Et, soupirant, Geneviève ajouta :

— Ce qu’il y a de certain, c’est que tu trembles.

— Parce que je ne m’abuse pas ; parce que, avant-hier, lorsque j’ai revu Jeane, elle m’a témoigné une aversion profonde et a quitté le salon presque au moment de mon arrivée.

— C’est tout simple… elle croit que tu as tué son père…

— Je ne m’abuse pas, te dis-je, — reprit Delmare en secouant tristement la tête ; — le ressentiment dont tu parles ne causait pas seul la répulsion, la crainte qu’en ce moment j’inspirais à ma fille.
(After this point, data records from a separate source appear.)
(** C31: A workflow_job delivery is attributed to its signer or to none.  When its handler
    asks which installation its repository belongs to, the answer is the one that covered
    the repository when the delivery came, whose secret signed it, whatever the store would
    say by then; or it is none, where none covered it then: such a delivery is acted on
    too, signed with the secret of any one of the installations there are, and is none's.
    This is where the envelope could be read, the repository's name is not cut, and the
    lookup that chose the secret did not fail. *)
Theorem job_belongs_to_its_signer `{Secrets, Handlers} ask later listed r probes now body e o p :
  rq_Body r = Some body -> ActJob e o ∈ oc_acts (HandleWebhook ask listed r probes now) ->
  json_Unmarshal read_envelope (Build_envelopePayload "" "" "" 0) body = Some p ->
  ev_Repo e <> "" -> strlen (ev_Repo e) <= maxDeliveryRepo -> ask (ev_Repo e) <> LookupFailed ->
  match fst (owner_of later o (ev_Repo e)) with
  | Covers i => ask (ev_Repo e) = Covers i /\ signed_by i body (rq_Signature r)
  | NotCovered => ask (ev_Repo e) = NotCovered /\
                  exists insts i, listed = Some insts /\ i ∈ insts /\ signed_by i body (rq_Signature r)
  | LookupFailed => False
  end.
Proof.
  intros Hb Hin Henv Hne Hlen Hask. destruct (handled ask listed r probes now) as [(Hr & _)|(body' & i & note & owners & Hb' & Hv & Hacts)].
  { rewrite Hr in Hin. by apply elem_of_nil in Hin. }
  rewrite Hb in Hb'. injection Hb' as <-. rewrite Forall_forall in Hacts. specialize (Hacts _ Hin) as [Hp ->].
  assert (Hrepo : env_Repo (parseEnvelope body) = ev_Repo e).
  { unfold parseEnvelope. rewrite Henv. cbn [env_Repo]. rewrite (envelope_repository body p e Henv Hp). unfold str_eqb.
    rewrite bool_decide_eq_false_2 by done. unfold clampField. by rewrite (proj2 (Z.leb_le _ _) Hlen). }
  apply verify_ok in Hv as [Hs Hl]. rewrite Hrepo in Hl. unfold looked_up, str_eqb in Hl. rewrite !bool_decide_eq_false_2 in Hl by done.
  unfold owner_of. destruct (ask (ev_Repo e)) as [j| |]; [| |done].
  - destruct Hl as [-> ->]. cbn [do_settled do_repo do_inst andb]. unfold str_eqb. by rewrite bool_decide_eq_true_2.
  - destruct Hl as [(insts & Hi & Hin') ->]. cbn [do_settled do_repo do_inst andb]. unfold str_eqb.
    rewrite bool_decide_eq_true_2 by done. cbn. eauto 8.
Qed.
Non, non ! j’ai trop longtemps étudié sa physionomie pour me méprendre sur les nuances les plus fugitives de son expression.

— Que veux-tu dire ?

— Ma présence éveillait dans l’âme de ma fille un remords.

— Ah ! mon Dieu, pauvre enfant ! et lequel ?
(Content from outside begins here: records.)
(* ===== verification/Deliveries.v ===== *)
(** * Deliveries and the fleet (controller/webhooks.go [applyWorkflowJob])

    A workflow_job delivery moves two rows: the job's, by [ApplyJob], and the runner's that
    GitHub says has it, by [StartRunnerJob] or [CompleteRunnerJob].  Each is a transaction of
    its own, and the runner's name is looked up before both, so a handler is four steps and
    deliveries handled at once interleave.  [run] is a handler's next step;
    [applyWorkflowJob] is one run through with nothing in between.

    The theorems: handled one at a time, deliveries keep every runner's job a job in progress
    that names the runner, so that no completed job holds one; handled in any interleaving,
    a runner's job may have completed behind it, and the next completed delivery of that job
    releases it.  The columns of a job's size, versions and run number, its timeline and
    what is published are not part of the rows here. *)
From Stdlib Require Import ZArith Lia String.
From stdpp Require Import base strings list gmap relations.
From S2P Require Import Prelude GoFloat GoString Store Lifecycle Jobs Json Webhook.
Local Open Scope string_scope.
Local Open Scope list_scope.
Local Open Scope Z_scope.

Record Fleet := { fl_jobs : gmap Z JobRow; fl_runners : gmap string Runner }.

(** A delivery, with what its handler is answered on the way: the installation covering the
    repository (empty for none), the pool that claims the job, the identifier that would be
    drawn for a new job, whether the job is given a size class (which only one that is
    waiting or queued is), and the time. *)
Record Arrival := {
  ar_event : WorkflowJobEvent;
  ar_installation : string;
  ar_pool : option string;
  ar_id : string;
  ar_classed : bool;
  ar_now : Time
}.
— Le remords d’avoir de nouveau cédé à l’attrait que San-Privato exerçait sur elle. Oh ! je ne me trompe pas, là était la véritable cause de l’aversion que me témoignait Jeane. Oui, en ce moment, elle me redoutait, me haïssait, comme le coupable redoute et hait son juge. Est-ce que sans cela elle eût jamais consenti à aller demeurer chez la mère de San-Privato ? consenti à vivre ainsi dans l’intimité de cet homme, qu’elle a devant moi accablé de ses plus durs dédains, et de qui elle reconnaissait elle-même avec frayeur l’audacieuse corruption ?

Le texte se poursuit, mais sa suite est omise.